I nodded over to the workshop where the red MG Sports had stood. “You sold the car, I see.”
“That’s the only good thing in all this,” she replied. “They came back last night, those two who were looking it over yesterday. Two grand cash.”
“Who were they?”
“Old friends of Charlie’s. Don’t know their names but they’re always polite.”
We shook hands and said goodbye and Mrs Drayton watched us walk down the path. Whether that was the good manners of her generation or because something about my questions had made her uneasy, I couldn’t say, but as the front door closed behind us, I said to Jaikie, “Where’s that bloody priest?”
I knew full well where he was. He was 200 yards away and about to get into his car and drive off. I hurried over to him calling out just once, “Wait!”
He turned, saw who’d yelled to him and leaned back against the driver’s door, folding his arms.
“What can I do for you?” he asked, when I reached him.
“First things first. Me calling you Father goes against the grain. What’s your Christian name?”
“Robert.”
“Okay, Robert, yesterday you took Charlie Drayton’s confession. You came out of that house white as a sheet and we both know the reason why. You’re one of the few people who knows what happened to Patrick Scott…”
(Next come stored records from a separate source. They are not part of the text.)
(** [steps = int(maturity / time_step) + 1] *)
Definition number_of_steps (time_step maturity : float) : outcome Z :=
  match py_truediv maturity time_step with
  | Ok q =>
      match py_int q with
      | Ok n => Ok (n + 1)
      | Raise e => Raise e
      end
  | Raise e => Raise e
  end.

Definition time_grid (steps : Z) (time_step : float) : M array :=
  t <- lift (np_zeros steps) ;;
  '(t, _) <- for_range 0 steps
       (fun i '(t, time) =>
          t <- lift (setitem t i time) ;;
          ret (t, (time + time_step)%float))
       (t, 0%float) ;;
  ret t.

Definition bond_prices (np : numpy) (steps : Z) (zero_curve : array) : M array :=
  B_0 <- lift (np_zeros steps) ;;
  for_range 0 steps
    (fun i B_0 =>
       z <- lift (getitem zero_curve i) ;;
       lift (setitem B_0 i (1 / np_power np (1 + z) (i + 1))%float))
    B_0.

Definition initial_forward_rates (steps : Z) (Delta B_0 : array) : M matrix :=
  forward_rate_from_zero <- lift (np_zeros2 (steps - 1) (steps - 1)) ;;
  for_range 0 (steps - 1)
    (fun i forward_rate_from_zero =>
       d <- lift (getitem Delta i) ;;
       b <- lift (getitem B_0 i) ;;
       b' <- lift (getitem B_0 (i + 1)) ;;
       lift (setitem2 forward_rate_from_zero i 0 ((1 / d) * (b / b' - 1))%float))
    forward_rate_from_zero.

Definition sum1 (Delta vols : array) (forward_rate : matrix) (k j : Z)
  : M float :=
  for_range (j + 1) (k + 1)
    (fun i sum1 =>
       d <- lift (getitem Delta i) ;;
       f <- lift (getitem2 forward_rate i j) ;;
       v <- lift (getitem vols (i - j - 1)) ;;
       vk <- lift (getitem vols (k - j - 1)) ;;
       d' <- lift (getitem Delta i) ;;
       f' <- lift (getitem2 forward_rate i j) ;;
       ret (sum1 + (d * f * v * vk) / (1 + d' * f'))%float)
    0%float.

Definition evolve (np : numpy) (Delta vols : array) (forward_rate : matrix)
  (k j : Z) : M matrix :=
  s <- sum1 Delta vols forward_rate k j ;;
  e <- standard_normal np ;;
  f <- lift (getitem2 forward_rate k j) ;;
  v <- lift (getitem vols (k - j - 1)) ;;
  d <- lift (getitem Delta j) ;;
  v' <- lift (getitem vols (k - j - 1)) ;;
  d' <- lift (getitem Delta j) ;;
  lift (setitem2 forward_rate k (j + 1)
          (f * np_exp np ((s - np_power np v 2 / 2) * d + v' * e * sqrt d'))%float).

Definition simulate_path (np : numpy) (steps : Z) (Delta vols : array)
  (forward_rate_from_zero : matrix) : M matrix :=
  forward_rate <- lift (np_zeros2 (steps - 1) (steps - 1)) ;;
  forward_rate <- for_range 0 (steps - 1)
       (fun i forward_rate =>
          x <- lift (getitem2 forward_rate_from_zero i 0) ;;
          lift (setitem2 forward_rate i 0 x))
       forward_rate ;;
  for_range 1 (steps - 1)
    (fun k forward_rate =>
       for_range 0 k
         (fun j forward_rate => evolve np Delta vols forward_rate k j)
         forward_rate)
    forward_rate.

Definition monte_carlo (np : numpy) (steps : Z) (Delta vols : array)
  (forward_rate_from_zero : matrix) (N : Z) : M matrix :=
  forward_rate_mc <- lift (np_zeros2 (steps - 1) (steps - 1)) ;;
  for_range 0 N
    (fun _ forward_rate_mc =>
       forward_rate <- simulate_path np steps Delta vols forward_rate_from_zero ;;
       ret (matrix_add forward_rate_mc forward_rate))
    forward_rate_mc.

Definition one_factor_LIBOR_Market_Model (np : numpy)
  (time_step maturity : float)
  (zero_curve forward_rate_volatilities : array) (N : Z) : M matrix :=
  steps <- lift (number_of_steps time_step maturity) ;;
  if len zero_curve <? steps then
    raise (ValueError zero_curve_too_short)
  else if len forward_rate_volatilities <? steps - 1 then
    raise (ValueError volatilities_too_short)
  else
    t <- time_grid steps time_step ;;
    Delta <- lift (np_full (steps - 1) time_step) ;;
    B_0 <- bond_prices np steps zero_curve ;;
    forward_rate_from_zero <- initial_forward_rates steps Delta B_0 ;;
    forward_rate_mc <- monte_carlo np steps Delta forward_rate_volatilities
                         forward_rate_from_zero N ;;
    ret (matrix_div forward_rate_mc N).

(** A NumPy for grids of two points, where no update is made: the power
    is the product of [n] factors, exact wherever the power is a
    binary64 number as the C library's is; the exponential and the
    draws are [nan], so that a call of either would show in the result. *)
Fixpoint power_by_products (x : float) (n : nat) : float :=
  match n with
  | O => 1%float
  | S n' => (power_by_products x n' * x)%float
  end.

Definition numpy_without_updates : numpy :=
  mkNumpy (fun _ => nan) (fun x n => power_by_products x (Z.to_nat n))
    (fun _ => nan).

End F64.

(** * Specification-side definitions *)

(** The value of [a[i]], and 0 where Python raises. *)
Definition item (a : array) (i : Z) : R :=
  match getitem a i with
  | Ok x => x
  | Raise _ => 0%R
  end.

(** The value of [m[i][j]], and 0 where Python raises. *)
Definition cell (m : matrix) (i j : Z) : R :=
  match getitem2 m i j with
  | Ok x => x
  | Raise _ => 0%R
  end.

(** An array of [r] rows of [c] items each. *)
Definition shape (m : matrix) (r c : Z) : Prop :=
  len m = r /\ Forall (fun row => len row = c) m.

(** The matrix after [m[i][j] = x]. *)
Definition mset (m : matrix) (i j : Z) (x : R) : matrix :=
  list_set m (Z.to_nat i) (list_set (nth (Z.to_nat i) m []) (Z.to_nat j) x).

(** [sigma lo hi f] is the sum of [f i] for [i] from [lo] to [hi]. *)
Definition sigma (lo hi : Z) (f : Z -> R) : R :=
  fold_left (fun acc i => (acc + f i)%R) (range lo (hi + 1)) 0%R.

(** One summand of the drift of the update of [F[k][j + 1]], the column
    [j] of the matrix being [prev]. *)
Definition drift_term (Delta vols : array) (prev : Z -> R) (k j i : Z) : R :=
  (item Delta i * prev i * item vols (i - j - 1) * item vols (k - j - 1)
   / (1 + item Delta i * prev i))%R.

Definition drift (Delta vols : array) (prev : Z -> R) (k j : Z) : R :=
  sigma (j + 1) k (drift_term Delta vols prev k j).

(** The value written to [F[k][j + 1]] with the draw [e]. *)
Definition lognormal_step (Delta vols : array) (prev : Z -> R) (k j : Z) (e : R)
  : R :=
  (prev k *
   exp ((drift Delta vols prev k j - item vols (k - j - 1) ^ 2 / 2) * item Delta j
        + item vols (k - j - 1) * e * sqrt (item Delta j)))%R.

(** The index, within a path, of the draw that the update of
    [F[k][j + 1]] consumes: rows [1 .. k-1] took [k (k-1) / 2] draws. *)
Definition draw_index (k j : Z) : nat := Z.to_nat (k * (k - 1) / 2 + j).

(** The accesses the specification allows on an [n] by [n] per-path
    matrix: a write at or below the diagonal, and, while the update of
    [F[k][j + 1]] is computed, a read of column [j] between rows [j + 1]
    and [k]. *)
Definition ok_access (n : Z) (a : access) : Prop :=
  match a with
  | Wr row col => 0 <= col <= row /\ row < n
  | Rd k j row col => col = j /\ 0 <= j /\ j + 1 <= row <= k /\ k < n
  end.

(** [w'] continues [w] with allowed accesses only. *)
Definition extends (n : Z) (w w' : world) : Prop :=
  exists new, trace w' = trace w ++ new /\ Forall (ok_access n) new.

(** Column [j] of the matrix of a path that starts from the initial rates
    [init] at position [p0] of the stream: column 0 is [init], and each
    column is the log-normal step of the one before it. *)
Fixpoint column (normals : nat -> R) (Delta vols : array) (init : Z -> R)
  (p0 : nat) (j : nat) : Z -> R :=
  match j with
  | O => init
  | S j' =>
      fun k =>
        lognormal_step Delta vols (column normals Delta vols init p0 j') k
          (Z.of_nat j') (normals (p0 + draw_index k (Z.of_nat j'))%nat)
  end.

(** Whether [F[row][col]] is set once the rows before [k] are complete and
    row [k] is complete up to column [j]. *)
Definition written (k j row col : Z) : bool :=
  (col =? 0) || ((row <? k) && (col <=? row)) || ((row =? k) && (col <=? j)).

(** Column [j] of the matrix of the path that starts from the initial
    rates of [F0] at position [p0] of the stream. *)
Definition path_column (normals : nat -> R) (Delta vols : array) (F0 : matrix)
  (p0 : nat) (j : Z) : Z -> R :=
  column normals Delta vols (fun k => cell F0 k 0) p0 (Z.to_nat j).

(** The state of the path loops before the update of [F[k][j + 1]]. *)
Definition path_state (normals : nat -> R) (Delta vols : array) (n : Z)
  (F0 : matrix) (p0 : nat) (w0 : world) (k j : Z) (F : matrix) (w : world)
  : Prop :=
  shape F n n /\
  (forall row col, 0 <= row < n -> 0 <= col < n ->
     cell F row col =
     if written k j row col
     then path_column normals Delta vols F0 p0 col row else 0%R) /\
  rng_pos w = (p0 + draw_index k j)%nat /\
  extends n w0 w.

(** What one path computes on an [n] by [n] matrix from position [p0] of
    the stream: the columns of [path_column] on and below the diagonal,
    zero above it. *)
Definition path_matrix (normals : nat -> R) (Delta vols : array) (n : Z)
  (F0 : matrix) (p0 : nat) (F : matrix) : Prop :=
  shape F n n /\
  forall row col, 0 <= row < n -> 0 <= col < n ->
    cell F row col =
    if col <=? row then path_column normals Delta vols F0 p0 col row else 0%R.

(** The accumulator after the paths [Fs], from [acc]. *)
Definition accumulate (Fs : list matrix) (acc : matrix) : matrix :=
  fold_left matrix_add Fs acc.

(** The matrices [Fs] are those of [N] successive paths from position
    [p0] of the stream, each taking [draw_index n 0] draws. *)
Definition paths_from (normals : nat -> R) (Delta vols : array) (n : Z)
  (F0 : matrix) (p0 : nat) (N : Z) (Fs : list matrix) : Prop :=
  length Fs = Z.to_nat N /\
  forall i F, nth_error Fs i = Some F ->
    path_matrix normals Delta vols n F0 (p0 + i * draw_index n 0)%nat F.

(** The discount factor and the initial forward rate, as the
    specification writes them. *)
Definition discount_factor (zero_curve : array) (i : Z) : R :=
  (1 / (1 + item zero_curve i) ^ Z.to_nat (i + 1))%R.

Definition initial_forward_rate (time_step : R) (zero_curve : array) (k : Z) : R :=
  (1 / time_step
   * (discount_factor zero_curve k / discount_factor zero_curve (k + 1) - 1))%R.

(** The array [Delta] of the entry point. *)
Definition Delta_of (steps : Z) (time_step : R) : array :=
  repeat time_step (Z.to_nat (steps - 1)).

(** The accumulator [forward_rate_mc] before the first path. *)
Definition zeros_of (steps : Z) : matrix :=
  repeat (repeat 0%R (Z.to_nat (steps - 1))) (Z.to_nat (steps - 1)).

(** * Properties *)

(** ** Sequences and indexing *)

Lemma py_index_in_range (n : nat) (i : Z) :
  0 <= i < Z.of_nat n -> py_index n i = Some (Z.to_nat i).
Proof.
  intros [H0 H1]. unfold py_index.
  apply Z.leb_le in H0. apply Z.ltb_lt in H1.
  now rewrite H0, H1.
Qed.

Lemma getitem_nth {A} (a : list A) (i : Z) (d : A) :
  0 <= i < len a -> getitem a i = Ok (nth (Z.to_nat i) a d).
Proof.
  intros H. unfold getitem, len in *.
  rewrite py_index_in_range by exact H.
  destruct (nth_error a (Z.to_nat i)) as [x|] eqn:E.
  - now rewrite (nth_error_nth _ _ d E).
  - apply nth_error_None in E. lia.
Qed.

Lemma getitem_item (a : array) (i : Z) :
  0 <= i < len a -> getitem a i = Ok (item a i).
Proof.
  intros H. unfold item. now rewrite (getitem_nth a i 0%R H).
Qed.

Lemma item_nth (a : array) (i : Z) :
  0 <= i < len a -> item a i = nth (Z.to_nat i) a 0%R.
Proof.
  intros H. unfold item. now rewrite (getitem_nth a i 0%R H).
Qed.

Lemma setitem_in_range {A} (a : list A) (i : Z) (x : A) :
  0 <= i < len a -> setitem a i x = Ok (list_set a (Z.to_nat i) x).
Proof.
  intros H. unfold setitem, len in *. now rewrite py_index_in_range.
Qed.

Lemma length_list_set {A} (a : list A) (n : nat) (x : A) :
  length (list_set a n x) = length a.
Proof.
  revert n. induction a as [|h t IH]; intros [|n]; simpl; auto.
Qed.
He held up a hand. “And now you expect me to flout the sanctity of the confessional, Mr Hawk?”
“He got rid of a body. He threw it into a dog food processor. All I want to know is did he kill him as well and if not, who did?”
“Canon Law forbids it and comes down from a higher power than either of us.”
“Canon Law’s 300 years old, Robert, and it isn’t absolute. This boy has been murdered and you can help me to catch…”
He shouted me down. “I suggest you take your request for me to break the seal to the relevant authority.”